(Collected data entries)
+++
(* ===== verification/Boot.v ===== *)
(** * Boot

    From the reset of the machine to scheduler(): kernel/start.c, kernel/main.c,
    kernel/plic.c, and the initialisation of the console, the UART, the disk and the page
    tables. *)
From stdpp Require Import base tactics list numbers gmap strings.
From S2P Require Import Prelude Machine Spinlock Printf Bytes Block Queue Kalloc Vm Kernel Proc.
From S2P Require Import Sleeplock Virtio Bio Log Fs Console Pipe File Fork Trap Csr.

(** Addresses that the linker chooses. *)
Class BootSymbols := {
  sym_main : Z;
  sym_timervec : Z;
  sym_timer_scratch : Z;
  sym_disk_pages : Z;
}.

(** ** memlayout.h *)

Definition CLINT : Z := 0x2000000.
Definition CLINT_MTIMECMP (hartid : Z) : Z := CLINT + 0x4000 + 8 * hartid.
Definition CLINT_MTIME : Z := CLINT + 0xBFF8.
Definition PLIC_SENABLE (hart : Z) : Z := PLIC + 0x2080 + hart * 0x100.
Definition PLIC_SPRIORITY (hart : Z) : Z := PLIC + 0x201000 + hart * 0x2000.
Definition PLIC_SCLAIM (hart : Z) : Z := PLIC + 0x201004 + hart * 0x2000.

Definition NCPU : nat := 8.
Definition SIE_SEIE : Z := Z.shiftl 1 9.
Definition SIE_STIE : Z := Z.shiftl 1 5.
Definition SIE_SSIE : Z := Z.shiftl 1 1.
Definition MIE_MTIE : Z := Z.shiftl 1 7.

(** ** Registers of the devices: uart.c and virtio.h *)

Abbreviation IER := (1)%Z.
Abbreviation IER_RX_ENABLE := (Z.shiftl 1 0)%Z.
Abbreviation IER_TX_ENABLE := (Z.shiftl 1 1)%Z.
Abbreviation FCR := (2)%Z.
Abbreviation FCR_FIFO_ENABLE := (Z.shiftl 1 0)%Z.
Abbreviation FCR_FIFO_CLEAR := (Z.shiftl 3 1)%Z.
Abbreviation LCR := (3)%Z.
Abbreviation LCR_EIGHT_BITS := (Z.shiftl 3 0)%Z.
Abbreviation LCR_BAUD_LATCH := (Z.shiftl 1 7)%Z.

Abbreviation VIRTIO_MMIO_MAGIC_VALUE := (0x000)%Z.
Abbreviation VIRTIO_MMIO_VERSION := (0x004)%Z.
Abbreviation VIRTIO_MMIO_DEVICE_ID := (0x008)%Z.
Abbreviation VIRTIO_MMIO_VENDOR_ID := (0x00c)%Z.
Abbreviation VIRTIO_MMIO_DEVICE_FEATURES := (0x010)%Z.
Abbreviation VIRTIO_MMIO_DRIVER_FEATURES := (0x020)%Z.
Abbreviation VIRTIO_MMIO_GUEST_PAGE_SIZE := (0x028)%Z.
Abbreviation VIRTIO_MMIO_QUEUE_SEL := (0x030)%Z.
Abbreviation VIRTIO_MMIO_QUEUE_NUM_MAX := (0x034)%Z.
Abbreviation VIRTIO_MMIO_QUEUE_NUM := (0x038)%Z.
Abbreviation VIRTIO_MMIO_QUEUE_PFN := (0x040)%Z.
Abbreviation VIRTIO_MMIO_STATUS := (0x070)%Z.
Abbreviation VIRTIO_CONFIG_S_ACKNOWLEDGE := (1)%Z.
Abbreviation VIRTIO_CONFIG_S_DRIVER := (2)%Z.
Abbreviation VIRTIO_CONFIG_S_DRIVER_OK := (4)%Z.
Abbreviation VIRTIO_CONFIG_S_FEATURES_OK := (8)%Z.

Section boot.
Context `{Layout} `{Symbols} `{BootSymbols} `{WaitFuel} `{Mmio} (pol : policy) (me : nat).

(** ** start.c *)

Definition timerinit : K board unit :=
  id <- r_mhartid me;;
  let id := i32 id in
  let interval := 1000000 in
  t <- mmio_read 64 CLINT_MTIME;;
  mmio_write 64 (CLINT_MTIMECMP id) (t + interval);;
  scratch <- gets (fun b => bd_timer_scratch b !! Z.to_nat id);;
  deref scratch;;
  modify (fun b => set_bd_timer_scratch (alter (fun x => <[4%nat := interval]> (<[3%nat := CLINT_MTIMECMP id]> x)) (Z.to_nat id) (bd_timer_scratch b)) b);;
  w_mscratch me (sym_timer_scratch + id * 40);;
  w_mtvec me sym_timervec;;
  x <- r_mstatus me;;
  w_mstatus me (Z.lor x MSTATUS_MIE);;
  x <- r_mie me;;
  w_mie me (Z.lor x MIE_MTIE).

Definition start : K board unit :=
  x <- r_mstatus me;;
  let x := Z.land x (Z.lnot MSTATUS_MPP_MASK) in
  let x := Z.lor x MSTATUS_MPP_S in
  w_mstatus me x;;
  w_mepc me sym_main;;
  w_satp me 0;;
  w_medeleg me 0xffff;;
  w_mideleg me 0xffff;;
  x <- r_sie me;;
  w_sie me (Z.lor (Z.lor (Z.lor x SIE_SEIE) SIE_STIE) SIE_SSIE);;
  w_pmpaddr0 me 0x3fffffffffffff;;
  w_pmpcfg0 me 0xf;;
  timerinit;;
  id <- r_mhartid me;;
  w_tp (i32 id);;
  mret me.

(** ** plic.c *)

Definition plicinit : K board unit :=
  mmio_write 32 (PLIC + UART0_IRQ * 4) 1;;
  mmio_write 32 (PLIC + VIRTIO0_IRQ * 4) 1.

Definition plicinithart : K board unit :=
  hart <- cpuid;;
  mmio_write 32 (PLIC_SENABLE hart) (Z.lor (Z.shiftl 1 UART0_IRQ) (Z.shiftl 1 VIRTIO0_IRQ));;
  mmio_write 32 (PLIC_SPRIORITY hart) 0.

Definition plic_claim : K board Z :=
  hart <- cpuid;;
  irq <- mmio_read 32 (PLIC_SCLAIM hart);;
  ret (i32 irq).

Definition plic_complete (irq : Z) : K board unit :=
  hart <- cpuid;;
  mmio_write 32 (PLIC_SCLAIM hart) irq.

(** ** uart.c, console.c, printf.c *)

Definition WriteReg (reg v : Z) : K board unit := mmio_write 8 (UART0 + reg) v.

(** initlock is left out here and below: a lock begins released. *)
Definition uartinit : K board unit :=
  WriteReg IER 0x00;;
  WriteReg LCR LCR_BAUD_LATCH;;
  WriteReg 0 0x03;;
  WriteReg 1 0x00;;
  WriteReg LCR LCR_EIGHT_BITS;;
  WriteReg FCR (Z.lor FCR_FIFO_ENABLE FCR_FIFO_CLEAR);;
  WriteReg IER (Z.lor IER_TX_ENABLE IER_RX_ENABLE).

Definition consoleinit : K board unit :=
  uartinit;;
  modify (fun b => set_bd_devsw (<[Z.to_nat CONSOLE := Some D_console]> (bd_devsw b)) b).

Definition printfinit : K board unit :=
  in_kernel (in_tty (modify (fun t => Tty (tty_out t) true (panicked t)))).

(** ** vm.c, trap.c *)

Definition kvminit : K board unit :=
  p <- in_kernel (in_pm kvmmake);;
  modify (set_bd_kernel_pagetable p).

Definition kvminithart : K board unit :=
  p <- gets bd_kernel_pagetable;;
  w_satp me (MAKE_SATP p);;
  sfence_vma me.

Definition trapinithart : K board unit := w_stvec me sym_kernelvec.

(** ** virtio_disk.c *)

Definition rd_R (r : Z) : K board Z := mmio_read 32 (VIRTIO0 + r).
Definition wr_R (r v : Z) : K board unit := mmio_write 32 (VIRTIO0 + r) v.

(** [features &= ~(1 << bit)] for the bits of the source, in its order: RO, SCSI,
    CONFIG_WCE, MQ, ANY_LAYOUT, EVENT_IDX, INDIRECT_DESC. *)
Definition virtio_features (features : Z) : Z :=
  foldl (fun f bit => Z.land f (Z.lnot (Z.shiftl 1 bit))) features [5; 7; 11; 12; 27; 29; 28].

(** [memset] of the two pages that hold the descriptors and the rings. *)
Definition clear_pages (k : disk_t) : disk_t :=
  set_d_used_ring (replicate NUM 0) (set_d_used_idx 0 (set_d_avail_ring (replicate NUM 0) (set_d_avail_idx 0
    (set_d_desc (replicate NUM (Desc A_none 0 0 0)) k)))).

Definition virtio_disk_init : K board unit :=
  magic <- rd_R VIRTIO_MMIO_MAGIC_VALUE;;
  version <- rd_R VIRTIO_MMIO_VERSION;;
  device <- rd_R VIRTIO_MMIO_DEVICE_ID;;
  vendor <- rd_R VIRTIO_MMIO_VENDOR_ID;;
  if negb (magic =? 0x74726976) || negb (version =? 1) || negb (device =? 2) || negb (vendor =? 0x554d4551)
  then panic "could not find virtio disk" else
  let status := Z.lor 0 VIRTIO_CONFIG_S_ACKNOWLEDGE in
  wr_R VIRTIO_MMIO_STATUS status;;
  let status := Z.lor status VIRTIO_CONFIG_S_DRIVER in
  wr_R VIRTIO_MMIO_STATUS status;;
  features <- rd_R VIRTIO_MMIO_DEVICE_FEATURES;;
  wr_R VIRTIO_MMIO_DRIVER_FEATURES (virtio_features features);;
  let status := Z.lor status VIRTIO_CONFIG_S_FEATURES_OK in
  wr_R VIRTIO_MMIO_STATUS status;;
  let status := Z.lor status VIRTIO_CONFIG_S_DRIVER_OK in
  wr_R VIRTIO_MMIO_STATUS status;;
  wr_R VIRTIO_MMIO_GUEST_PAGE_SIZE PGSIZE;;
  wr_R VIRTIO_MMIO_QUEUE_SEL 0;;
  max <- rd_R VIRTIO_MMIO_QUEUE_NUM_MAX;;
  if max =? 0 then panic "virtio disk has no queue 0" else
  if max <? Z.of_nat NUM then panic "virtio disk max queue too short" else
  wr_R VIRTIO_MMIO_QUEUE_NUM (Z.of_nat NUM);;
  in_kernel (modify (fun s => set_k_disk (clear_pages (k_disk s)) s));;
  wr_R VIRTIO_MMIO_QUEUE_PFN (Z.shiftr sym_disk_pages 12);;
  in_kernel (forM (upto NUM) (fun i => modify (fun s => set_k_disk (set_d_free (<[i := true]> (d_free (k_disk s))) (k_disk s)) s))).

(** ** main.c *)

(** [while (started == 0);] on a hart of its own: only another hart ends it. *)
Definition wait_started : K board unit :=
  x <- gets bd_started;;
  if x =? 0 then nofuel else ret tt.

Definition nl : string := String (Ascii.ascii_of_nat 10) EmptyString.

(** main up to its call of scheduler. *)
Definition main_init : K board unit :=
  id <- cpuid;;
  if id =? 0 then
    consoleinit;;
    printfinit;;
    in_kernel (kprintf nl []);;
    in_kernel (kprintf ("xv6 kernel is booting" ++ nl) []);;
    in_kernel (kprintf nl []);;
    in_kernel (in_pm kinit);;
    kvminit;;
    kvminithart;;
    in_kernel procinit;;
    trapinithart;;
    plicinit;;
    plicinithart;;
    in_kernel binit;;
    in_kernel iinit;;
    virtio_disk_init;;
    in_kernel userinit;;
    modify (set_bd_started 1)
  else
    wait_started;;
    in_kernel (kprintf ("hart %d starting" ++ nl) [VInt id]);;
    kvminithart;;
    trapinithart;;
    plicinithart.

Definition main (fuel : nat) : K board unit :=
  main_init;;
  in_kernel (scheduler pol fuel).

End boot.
+++
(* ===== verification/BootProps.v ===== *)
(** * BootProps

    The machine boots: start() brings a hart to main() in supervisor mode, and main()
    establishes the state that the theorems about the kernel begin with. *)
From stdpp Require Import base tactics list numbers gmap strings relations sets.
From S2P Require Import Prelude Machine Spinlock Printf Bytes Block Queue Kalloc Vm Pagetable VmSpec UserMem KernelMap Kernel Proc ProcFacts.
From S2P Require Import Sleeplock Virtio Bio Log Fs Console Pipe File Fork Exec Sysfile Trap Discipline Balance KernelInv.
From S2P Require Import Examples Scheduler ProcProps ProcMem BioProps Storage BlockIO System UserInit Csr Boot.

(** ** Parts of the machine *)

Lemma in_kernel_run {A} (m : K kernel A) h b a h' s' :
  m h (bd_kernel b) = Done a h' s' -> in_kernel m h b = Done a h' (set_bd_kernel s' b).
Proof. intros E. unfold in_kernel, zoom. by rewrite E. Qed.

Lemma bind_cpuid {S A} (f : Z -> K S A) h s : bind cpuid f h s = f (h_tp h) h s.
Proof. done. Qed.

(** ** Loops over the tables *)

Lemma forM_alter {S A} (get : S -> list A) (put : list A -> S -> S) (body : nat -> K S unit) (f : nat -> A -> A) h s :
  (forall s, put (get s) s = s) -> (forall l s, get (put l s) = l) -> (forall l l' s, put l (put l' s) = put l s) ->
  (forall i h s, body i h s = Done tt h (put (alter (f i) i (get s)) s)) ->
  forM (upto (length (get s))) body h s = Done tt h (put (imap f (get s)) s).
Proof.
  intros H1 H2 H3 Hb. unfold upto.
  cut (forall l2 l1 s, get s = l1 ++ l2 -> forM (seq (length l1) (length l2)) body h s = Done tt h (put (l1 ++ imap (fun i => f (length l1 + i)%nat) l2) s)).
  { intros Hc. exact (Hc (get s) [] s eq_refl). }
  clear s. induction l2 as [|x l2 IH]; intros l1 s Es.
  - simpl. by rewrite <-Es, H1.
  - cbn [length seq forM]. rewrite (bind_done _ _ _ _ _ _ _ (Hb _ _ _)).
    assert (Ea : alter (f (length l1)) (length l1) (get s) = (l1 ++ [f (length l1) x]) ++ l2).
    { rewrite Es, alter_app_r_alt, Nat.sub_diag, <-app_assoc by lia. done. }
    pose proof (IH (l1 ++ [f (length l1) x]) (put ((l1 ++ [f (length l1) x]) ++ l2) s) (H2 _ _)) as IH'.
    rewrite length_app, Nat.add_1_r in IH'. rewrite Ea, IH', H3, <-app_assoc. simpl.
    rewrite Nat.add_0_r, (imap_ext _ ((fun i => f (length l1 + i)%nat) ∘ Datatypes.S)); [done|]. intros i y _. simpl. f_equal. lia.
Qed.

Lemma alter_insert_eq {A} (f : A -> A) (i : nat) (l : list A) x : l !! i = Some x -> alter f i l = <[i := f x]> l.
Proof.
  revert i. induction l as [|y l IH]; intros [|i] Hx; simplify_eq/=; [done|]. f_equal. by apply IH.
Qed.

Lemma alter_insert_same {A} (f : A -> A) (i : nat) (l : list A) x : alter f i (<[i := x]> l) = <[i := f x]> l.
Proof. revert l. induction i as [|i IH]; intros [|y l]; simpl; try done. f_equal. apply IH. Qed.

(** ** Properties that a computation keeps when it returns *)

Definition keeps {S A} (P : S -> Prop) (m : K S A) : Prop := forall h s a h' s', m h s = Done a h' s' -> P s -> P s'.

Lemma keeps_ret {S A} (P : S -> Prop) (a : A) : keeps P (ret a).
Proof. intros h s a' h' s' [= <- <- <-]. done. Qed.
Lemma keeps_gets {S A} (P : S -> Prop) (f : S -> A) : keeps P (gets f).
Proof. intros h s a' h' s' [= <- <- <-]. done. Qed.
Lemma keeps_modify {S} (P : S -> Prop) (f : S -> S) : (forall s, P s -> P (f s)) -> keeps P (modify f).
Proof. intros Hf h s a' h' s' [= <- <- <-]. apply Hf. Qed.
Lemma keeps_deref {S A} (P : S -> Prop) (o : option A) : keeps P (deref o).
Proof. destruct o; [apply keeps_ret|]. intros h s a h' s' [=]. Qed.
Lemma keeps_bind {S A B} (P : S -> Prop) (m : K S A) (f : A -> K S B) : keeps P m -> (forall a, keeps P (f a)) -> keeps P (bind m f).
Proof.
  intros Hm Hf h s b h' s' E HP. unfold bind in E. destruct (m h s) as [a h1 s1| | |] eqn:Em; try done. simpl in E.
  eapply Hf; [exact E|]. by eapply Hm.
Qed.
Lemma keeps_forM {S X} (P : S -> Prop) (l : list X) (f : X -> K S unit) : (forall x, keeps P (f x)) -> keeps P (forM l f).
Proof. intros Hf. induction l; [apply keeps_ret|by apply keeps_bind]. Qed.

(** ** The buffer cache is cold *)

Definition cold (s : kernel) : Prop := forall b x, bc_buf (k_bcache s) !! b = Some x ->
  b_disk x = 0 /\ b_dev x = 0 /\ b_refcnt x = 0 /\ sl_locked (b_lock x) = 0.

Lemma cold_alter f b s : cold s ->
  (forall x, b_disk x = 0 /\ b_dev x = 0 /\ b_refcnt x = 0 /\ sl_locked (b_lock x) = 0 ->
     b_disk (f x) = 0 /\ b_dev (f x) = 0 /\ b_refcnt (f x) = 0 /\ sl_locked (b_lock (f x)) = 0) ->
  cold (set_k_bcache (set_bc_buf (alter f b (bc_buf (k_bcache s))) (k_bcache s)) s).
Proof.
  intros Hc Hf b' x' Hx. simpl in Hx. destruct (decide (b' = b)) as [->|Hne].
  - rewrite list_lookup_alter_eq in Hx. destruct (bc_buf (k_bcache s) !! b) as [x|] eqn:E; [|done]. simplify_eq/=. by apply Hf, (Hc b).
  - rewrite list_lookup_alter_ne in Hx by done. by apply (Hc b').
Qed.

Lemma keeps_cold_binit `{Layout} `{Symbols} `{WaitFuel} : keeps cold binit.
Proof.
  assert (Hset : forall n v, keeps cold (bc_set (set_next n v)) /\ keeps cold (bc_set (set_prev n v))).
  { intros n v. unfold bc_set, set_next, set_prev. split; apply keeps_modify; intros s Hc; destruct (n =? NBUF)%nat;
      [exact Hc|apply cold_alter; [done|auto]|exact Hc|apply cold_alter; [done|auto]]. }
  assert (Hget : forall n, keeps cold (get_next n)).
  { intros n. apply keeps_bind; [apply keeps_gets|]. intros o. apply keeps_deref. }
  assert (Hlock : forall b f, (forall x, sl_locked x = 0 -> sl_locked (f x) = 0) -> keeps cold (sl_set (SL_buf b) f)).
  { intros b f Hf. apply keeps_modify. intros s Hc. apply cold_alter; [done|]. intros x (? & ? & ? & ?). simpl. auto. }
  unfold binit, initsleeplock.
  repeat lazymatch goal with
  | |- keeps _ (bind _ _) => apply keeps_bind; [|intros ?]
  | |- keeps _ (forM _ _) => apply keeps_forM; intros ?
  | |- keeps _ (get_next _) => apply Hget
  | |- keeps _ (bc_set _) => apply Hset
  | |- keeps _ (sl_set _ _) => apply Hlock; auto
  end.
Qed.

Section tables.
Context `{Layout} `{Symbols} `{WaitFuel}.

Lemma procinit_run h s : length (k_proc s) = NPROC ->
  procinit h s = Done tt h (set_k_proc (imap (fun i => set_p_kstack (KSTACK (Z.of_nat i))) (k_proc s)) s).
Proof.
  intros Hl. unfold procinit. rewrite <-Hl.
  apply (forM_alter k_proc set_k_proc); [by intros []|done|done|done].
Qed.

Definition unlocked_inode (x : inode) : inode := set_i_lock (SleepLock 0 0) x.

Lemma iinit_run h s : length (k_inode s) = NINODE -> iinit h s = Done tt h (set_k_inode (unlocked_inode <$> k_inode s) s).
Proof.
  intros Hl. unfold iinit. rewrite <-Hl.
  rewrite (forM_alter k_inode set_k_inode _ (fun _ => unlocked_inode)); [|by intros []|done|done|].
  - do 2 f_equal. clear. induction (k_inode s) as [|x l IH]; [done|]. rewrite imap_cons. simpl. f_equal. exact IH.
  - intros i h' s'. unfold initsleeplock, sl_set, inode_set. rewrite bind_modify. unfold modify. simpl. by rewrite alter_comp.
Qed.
+++
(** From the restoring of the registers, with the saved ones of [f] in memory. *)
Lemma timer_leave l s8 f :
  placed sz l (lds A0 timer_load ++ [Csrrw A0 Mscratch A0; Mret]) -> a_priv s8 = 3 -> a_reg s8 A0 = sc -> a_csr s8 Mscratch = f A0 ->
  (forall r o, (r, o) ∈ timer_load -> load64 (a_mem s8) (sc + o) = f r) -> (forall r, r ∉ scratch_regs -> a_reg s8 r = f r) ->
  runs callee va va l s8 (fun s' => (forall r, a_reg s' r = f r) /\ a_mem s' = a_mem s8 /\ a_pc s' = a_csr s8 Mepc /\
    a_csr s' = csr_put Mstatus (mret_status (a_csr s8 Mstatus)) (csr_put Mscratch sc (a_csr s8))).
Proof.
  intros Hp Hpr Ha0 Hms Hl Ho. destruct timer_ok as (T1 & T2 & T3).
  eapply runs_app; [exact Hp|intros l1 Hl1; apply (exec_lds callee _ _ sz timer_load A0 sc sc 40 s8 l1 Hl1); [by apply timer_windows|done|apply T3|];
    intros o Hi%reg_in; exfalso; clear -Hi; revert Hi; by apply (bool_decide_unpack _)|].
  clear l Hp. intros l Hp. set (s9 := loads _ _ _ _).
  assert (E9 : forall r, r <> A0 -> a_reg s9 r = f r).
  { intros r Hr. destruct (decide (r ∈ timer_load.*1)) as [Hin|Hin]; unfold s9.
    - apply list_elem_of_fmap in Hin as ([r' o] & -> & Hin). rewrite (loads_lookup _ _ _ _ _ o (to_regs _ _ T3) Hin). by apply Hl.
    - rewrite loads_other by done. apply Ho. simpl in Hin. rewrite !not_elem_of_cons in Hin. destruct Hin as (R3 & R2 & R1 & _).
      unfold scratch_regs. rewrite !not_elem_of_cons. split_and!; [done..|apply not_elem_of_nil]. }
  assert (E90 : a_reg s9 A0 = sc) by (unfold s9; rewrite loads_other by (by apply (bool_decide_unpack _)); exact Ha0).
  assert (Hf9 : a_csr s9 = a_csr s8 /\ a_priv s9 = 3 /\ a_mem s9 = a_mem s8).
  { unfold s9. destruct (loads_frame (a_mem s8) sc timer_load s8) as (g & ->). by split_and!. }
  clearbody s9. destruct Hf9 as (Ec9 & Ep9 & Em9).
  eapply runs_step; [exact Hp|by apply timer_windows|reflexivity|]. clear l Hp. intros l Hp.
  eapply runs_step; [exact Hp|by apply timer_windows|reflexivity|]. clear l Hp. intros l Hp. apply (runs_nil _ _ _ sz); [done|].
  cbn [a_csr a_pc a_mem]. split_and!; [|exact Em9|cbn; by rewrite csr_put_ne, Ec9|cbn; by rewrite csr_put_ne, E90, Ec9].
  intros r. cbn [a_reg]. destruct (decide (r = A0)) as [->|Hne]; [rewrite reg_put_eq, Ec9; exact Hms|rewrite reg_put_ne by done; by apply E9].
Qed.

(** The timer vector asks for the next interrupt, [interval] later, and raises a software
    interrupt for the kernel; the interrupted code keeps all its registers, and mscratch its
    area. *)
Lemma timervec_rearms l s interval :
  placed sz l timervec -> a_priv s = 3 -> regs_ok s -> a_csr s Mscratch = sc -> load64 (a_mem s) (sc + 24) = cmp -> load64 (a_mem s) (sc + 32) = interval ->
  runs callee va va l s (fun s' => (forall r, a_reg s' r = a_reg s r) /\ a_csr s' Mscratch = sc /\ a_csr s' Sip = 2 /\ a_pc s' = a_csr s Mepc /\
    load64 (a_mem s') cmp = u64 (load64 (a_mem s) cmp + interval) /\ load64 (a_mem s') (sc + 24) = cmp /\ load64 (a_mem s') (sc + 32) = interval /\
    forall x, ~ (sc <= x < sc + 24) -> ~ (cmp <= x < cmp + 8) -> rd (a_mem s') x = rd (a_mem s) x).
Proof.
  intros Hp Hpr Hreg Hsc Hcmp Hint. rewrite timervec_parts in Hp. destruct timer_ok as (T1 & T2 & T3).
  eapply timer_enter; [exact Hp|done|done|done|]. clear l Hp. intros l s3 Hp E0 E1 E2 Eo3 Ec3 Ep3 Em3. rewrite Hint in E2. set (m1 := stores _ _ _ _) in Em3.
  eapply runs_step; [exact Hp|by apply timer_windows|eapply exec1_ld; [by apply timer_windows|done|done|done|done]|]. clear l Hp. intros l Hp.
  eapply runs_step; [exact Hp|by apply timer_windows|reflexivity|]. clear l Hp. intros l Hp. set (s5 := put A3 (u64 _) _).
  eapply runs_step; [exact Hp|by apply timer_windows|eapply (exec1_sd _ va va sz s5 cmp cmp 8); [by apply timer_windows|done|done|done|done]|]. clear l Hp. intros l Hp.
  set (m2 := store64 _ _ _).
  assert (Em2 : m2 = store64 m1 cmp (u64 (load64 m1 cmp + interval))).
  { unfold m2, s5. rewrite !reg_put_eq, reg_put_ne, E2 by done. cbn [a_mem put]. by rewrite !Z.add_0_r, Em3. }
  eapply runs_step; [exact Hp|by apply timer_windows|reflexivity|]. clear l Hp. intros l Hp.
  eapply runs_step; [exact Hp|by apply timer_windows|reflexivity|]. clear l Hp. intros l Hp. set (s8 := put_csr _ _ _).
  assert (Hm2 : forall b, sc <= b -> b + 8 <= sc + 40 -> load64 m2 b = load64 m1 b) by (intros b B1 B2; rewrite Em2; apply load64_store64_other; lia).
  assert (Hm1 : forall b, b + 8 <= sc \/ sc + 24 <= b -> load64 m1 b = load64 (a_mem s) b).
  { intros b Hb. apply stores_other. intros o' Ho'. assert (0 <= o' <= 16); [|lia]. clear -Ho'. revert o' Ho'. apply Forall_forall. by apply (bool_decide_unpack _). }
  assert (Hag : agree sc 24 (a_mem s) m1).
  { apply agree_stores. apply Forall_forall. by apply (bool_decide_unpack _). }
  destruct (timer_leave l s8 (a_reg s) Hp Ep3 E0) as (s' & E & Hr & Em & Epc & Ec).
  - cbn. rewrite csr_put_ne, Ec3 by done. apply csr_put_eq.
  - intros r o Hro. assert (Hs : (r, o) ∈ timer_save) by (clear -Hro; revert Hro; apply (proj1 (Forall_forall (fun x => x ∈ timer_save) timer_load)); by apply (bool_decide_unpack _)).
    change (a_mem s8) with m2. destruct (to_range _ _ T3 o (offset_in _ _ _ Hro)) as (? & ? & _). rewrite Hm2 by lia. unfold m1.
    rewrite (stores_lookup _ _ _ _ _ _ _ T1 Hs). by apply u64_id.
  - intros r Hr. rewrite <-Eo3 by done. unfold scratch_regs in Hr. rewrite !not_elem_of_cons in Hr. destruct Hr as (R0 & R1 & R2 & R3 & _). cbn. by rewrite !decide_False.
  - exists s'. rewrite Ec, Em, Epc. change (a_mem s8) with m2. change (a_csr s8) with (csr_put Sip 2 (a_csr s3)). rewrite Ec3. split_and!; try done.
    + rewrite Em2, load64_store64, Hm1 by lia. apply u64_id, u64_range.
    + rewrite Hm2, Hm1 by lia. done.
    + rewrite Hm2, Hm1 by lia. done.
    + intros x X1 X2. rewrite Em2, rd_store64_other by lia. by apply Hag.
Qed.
+++
▸ Problem requirements:
Given the records above, reproduce precisely and only the lines between the line holding "WriteReg 1 0x00;;" and the line holding "Definition wr_R (r", inclusive.

▸ Expected output:
  WriteReg 1 0x00;;
  WriteReg LCR LCR_EIGHT_BITS;;
  WriteReg FCR (Z.lor FCR_FIFO_ENABLE FCR_FIFO_CLEAR);;
  WriteReg IER (Z.lor IER_TX_ENABLE IER_RX_ENABLE).

Definition consoleinit : K board unit :=
  uartinit;;
  modify (fun b => set_bd_devsw (<[Z.to_nat CONSOLE := Some D_console]> (bd_devsw b)) b).

Definition printfinit : K board unit :=
  in_kernel (in_tty (modify (fun t => Tty (tty_out t) true (panicked t)))).

(** ** vm.c, trap.c *)

Definition kvminit : K board unit :=
  p <- in_kernel (in_pm kvmmake);;
  modify (set_bd_kernel_pagetable p).

Definition kvminithart : K board unit :=
  p <- gets bd_kernel_pagetable;;
  w_satp me (MAKE_SATP p);;
  sfence_vma me.

Definition trapinithart : K board unit := w_stvec me sym_kernelvec.

(** ** virtio_disk.c *)

Definition rd_R (r : Z) : K board Z := mmio_read 32 (VIRTIO0 + r).
Definition wr_R (r v : Z) : K board unit := mmio_write 32 (VIRTIO0 + r) v.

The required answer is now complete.